Yeah, thank you for your interest and your, and your question. The two parts I'll address. From a tariff and inflation standpoint, first on tariffs, obviously, created headwinds last year and in this year. Our teams have done really a tremendous amount of work on mitigation. As you can imagine, those include supply chain changesProduct transfers, as well as working with bringing products back into the United States, which we have done. As we enter into this year, 2026, we've communicated that we expect to see lower tariff impact on our business in 2026 versus 25, and that's because of the great work the team has done offsetting almost half of the overall impact. The second part on inflation, it's been an inflationary environment really the last 18 months or so.

As I mentioned in my prepared remarks, we were dealing with some here in the first quarter and will through the rest of the year. Some of that's associated with fuel, some of that's associated with the rise of the demand for certain chips associated with large consumptions in data centers. The team has good plans in place to be able to offset many of those impacts here as we move throughout the year. Price is a critical lever for us that we'll also be exercising. The last part of your question is, I believe relative to how the economic environment is in the U.S. and the world. Look, as the world ages, we play a critical role as an imaging company that brings healthcare solutions.

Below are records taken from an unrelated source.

(** ** What is fed is the newest record of every key *)
Lemma merged_newest ess seen out d :
  length files = length ess -> NoDup (bf_version <$> files) -> Forall ents_sorted ess -> Forall (Forall ent_wf) ess ->
  settled seen out d -> seen ≡ₚ rem_nodes ess ->
  ents_sorted (out ++ [kn_ent d]) /\ Forall ent_wf (out ++ [kn_ent d]) /\
  forall k, ents_map (out ++ [kn_ent d]) !! k = snd <$> newest k (sources files ess).
Proof.
  intros Hlen Hnd Hsort Hwf Hset Hp. pose proof Hset as [H1 H2 H3 H4 H5].
  assert (forall n, n ∈ seen -> exists i es f, ess !! i = Some es /\ files !! i = Some f /\ kn_ent n ∈ es /\
    kn_iter n = i /\ node_version n = bf_version f) as Hnode.
  { intros n Hn. rewrite Hp in Hn. apply rem_nodes_elem in Hn as (i & es & e & Hi & He & ->).
    destruct (lookup_lt_is_Some_2 files i) as [f Hf]; [rewrite Hlen; by eapply lookup_lt_Some|].
    exists i, es, f. pose proof (Forall_lookup_1 _ _ _ _ Hwf Hi) as Hwe. eapply Forall_forall in Hwe; [|exact He]. destruct Hwe as [He1 _].
    rewrite kn_ent_mk //. do 4 (split; [done|]). by rewrite /node_version /= Hf. }
  assert (forall e, e ∈ out ++ [kn_ent d] -> exists w, w ∈ seen /\ kn_ent w = e /\
    forall n, n ∈ seen -> kn_key n = kn_key w -> node_version n <= node_version w) as Hwin.
  { intros e [He| ->%list_elem_of_singleton]%elem_of_app; [by apply H5|]. by exists d. }
  split; [done|]. split.
  { apply Forall_forall => e He. destruct (Hwin e He) as (w & Hw & <- & _). destruct (Hnode w Hw) as (i & es & f & Hi & _ & Hin & _).
    pose proof (Forall_lookup_1 _ _ _ _ Hwf Hi) as Hwe. by eapply Forall_forall in Hwe. }
  intros k. pose proof (newest_spec k (sources files ess)) as Hnew.
  destruct (newest k (sources files ess)) as [[v r]|].
  - destruct Hnew as [(s & (i & Hi)%list_elem_of_lookup & Hv & Hr) Hmax]. cbn [fmap option_fmap option_map snd].
    apply lookup_zip_with_Some in Hi as (f & es & -> & Hf & Hes). cbn [file_source fst snd] in Hv, Hr.
    pose proof (elem_of_list_to_map_2 _ _ _ Hr) as Hin.
    pose proof (Forall_lookup_1 _ _ _ _ Hwf Hes) as Hwe. eapply Forall_forall in Hwe; [|exact Hin]. destruct Hwe as [Hk1 _]. cbn [fst] in Hk1.
    assert (mk_node i (k, r) ∈ seen) as Hn0 by (rewrite Hp; apply rem_nodes_elem; by exists i, es, (k, r)).
    assert (kn_ent (mk_node i (k, r)) = (k, r)) as Hke by (by apply kn_ent_mk).
    specialize (H3 _ Hn0). change (kn_key (mk_node i (k, r))) with ((kn_ent (mk_node i (k, r))).1) in H3. rewrite Hke in H3.
    apply list_elem_of_fmap in H3 as ([k' r'] & Hk' & Hin'). cbn [fst] in Hk'. subst k'.
    destruct (Hwin _ Hin') as (w & Hw & Hwe & Hwmax). destruct (Hnode w Hw) as (j & es' & f' & Hj & Hf' & Hinw & _ & Hvw).
    rewrite Hwe in Hinw. assert (kn_key w = k) as Hkw by (change (kn_key w) with ((kn_ent w).1); by rewrite Hwe).
    pose proof (Hwmax _ Hn0 ltac:(rewrite Hkw; change (kn_key (mk_node i (k, r))) with ((kn_ent (mk_node i (k, r))).1); by rewrite Hke)) as Hle.
    rewrite {1}/node_version /= Hf Hvw in Hle. cbn in Hle.
    pose proof (Forall_lookup_1 _ _ _ _ Hsort Hj) as Hsj.
    assert (ents_map es' !! k = Some r') as Hr' by (by apply ents_map_elem).
    pose proof (Hmax (file_source f' es') r' ltac:(apply list_elem_of_lookup; exists j; apply lookup_zip_with_Some; by exists f', es') Hr') as Hle'.
    cbn [file_source fst] in Hle'.
    assert (i = j) as <-.
    { eapply NoDup_lookup; [exact Hnd|by rewrite list_lookup_fmap Hf|]. rewrite list_lookup_fmap Hf' /=. f_equal. lia. }
    rewrite Hes in Hj. injection Hj as <-. rewrite Hr in Hr'. injection Hr' as ->. by apply ents_map_elem.
  - cbn. apply ents_map_none => -[k' r'] He Hk'. cbn [fst] in Hk'. subst k'. destruct (Hwin _ He) as (w & Hw & Hwe & _).
    destruct (Hnode w Hw) as (j & es' & f' & Hj & Hf' & Hinw & _). rewrite Hwe in Hinw.
    specialize (Hnew (file_source f' es') ltac:(apply list_elem_of_lookup; exists j; apply lookup_zip_with_Some; by exists f', es')).
    cbn [file_source snd] in Hnew. by rewrite (ents_map_elem es' k r' (Forall_lookup_1 _ _ _ _ Hsort Hj) Hinw) in Hnew.
Qed.
End merge.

Overall, capital markets are quite good. We see demand in all of our markets around the world for our products. We're seeing obviously very good customer feedback from the newer products that we'll be introducing soon, which again, we expect will help to continue to accelerate our growth. Thank you for your question.

Frank Jimenez
General Counsel and Corporate Secretary, GE HealthCare

Thanks, Pete. We've received no other stockholder questions. With that, I'll turn it back to Larry.

H. Lawrence Culp
Chairman, GE HealthCare

Thank you all for joining us today. The board and I thank you for your commitment to GE HealthCare and your confidence in our board of directors and management team. This concludes our annual meeting of stockholders.

Operator

This now concludes the meeting. Thank you for joining, and have a pleasant day.